(** * DependencyGraph: the source dependency graph builder

  A shallow embedding of [src/DependencyGraph.js].  The class keeps a
  JavaScript [Map] from files to [Set] objects of files and fills it by a
  depth-first walk over the imports of the entry points.

  - A JS [Map] iterates its keys in insertion order and [set] on a key
    that is already present keeps the key's position: it is modelled as
    an association list with exactly that behaviour.
  - A JS [Set] is an object: [addDependenciesFrom] stores the set in the
    map first and calls [add] on it afterwards, through the local variable
    [dependencies].  The model keeps a store of [Set] objects and the map
    holds references into it, so the aliasing is the source's.
  - [getImports] (module [./imports]) and [resolver.resolveImport] are the
    two collaborators.  Both are awaited and both may reject; every call
    is logged together with the graph as it stands at the call, which is
    what any other code can observe while the build is suspended.
  - [addDependenciesFrom] is recursive without a bound of its own: the
    model takes the recursion depth allowed as [fuel] and reports
    [Starved] when it is used up. *)

From stdpp Require Import base option list strings.
From Stdlib Require Import Lia.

+--

**Try it:** An exact copy of every entry is what is needed here.

**Written answer:**
(** * DependencyGraph: the source dependency graph builder

  A shallow embedding of [src/DependencyGraph.js].  The class keeps a
  JavaScript [Map] from files to [Set] objects of files and fills it by a
  depth-first walk over the imports of the entry points.

  - A JS [Map] iterates its keys in insertion order and [set] on a key
    that is already present keeps the key's position: it is modelled as
    an association list with exactly that behaviour.
  - A JS [Set] is an object: [addDependenciesFrom] stores the set in the
    map first and calls [add] on it afterwards, through the local variable
    [dependencies].  The model keeps a store of [Set] objects and the map
    holds references into it, so the aliasing is the source's.
  - [getImports] (module [./imports]) and [resolver.resolveImport] are the
    two collaborators.  Both are awaited and both may reject; every call
    is logged together with the graph as it stands at the call, which is
    what any other code can observe while the build is suspended.
  - [addDependenciesFrom] is recursive without a bound of its own: the
    model takes the recursion depth allowed as [fuel] and reports
    [Starved] when it is used up. *)

From stdpp Require Import base option list strings.
From Stdlib Require Import Lia.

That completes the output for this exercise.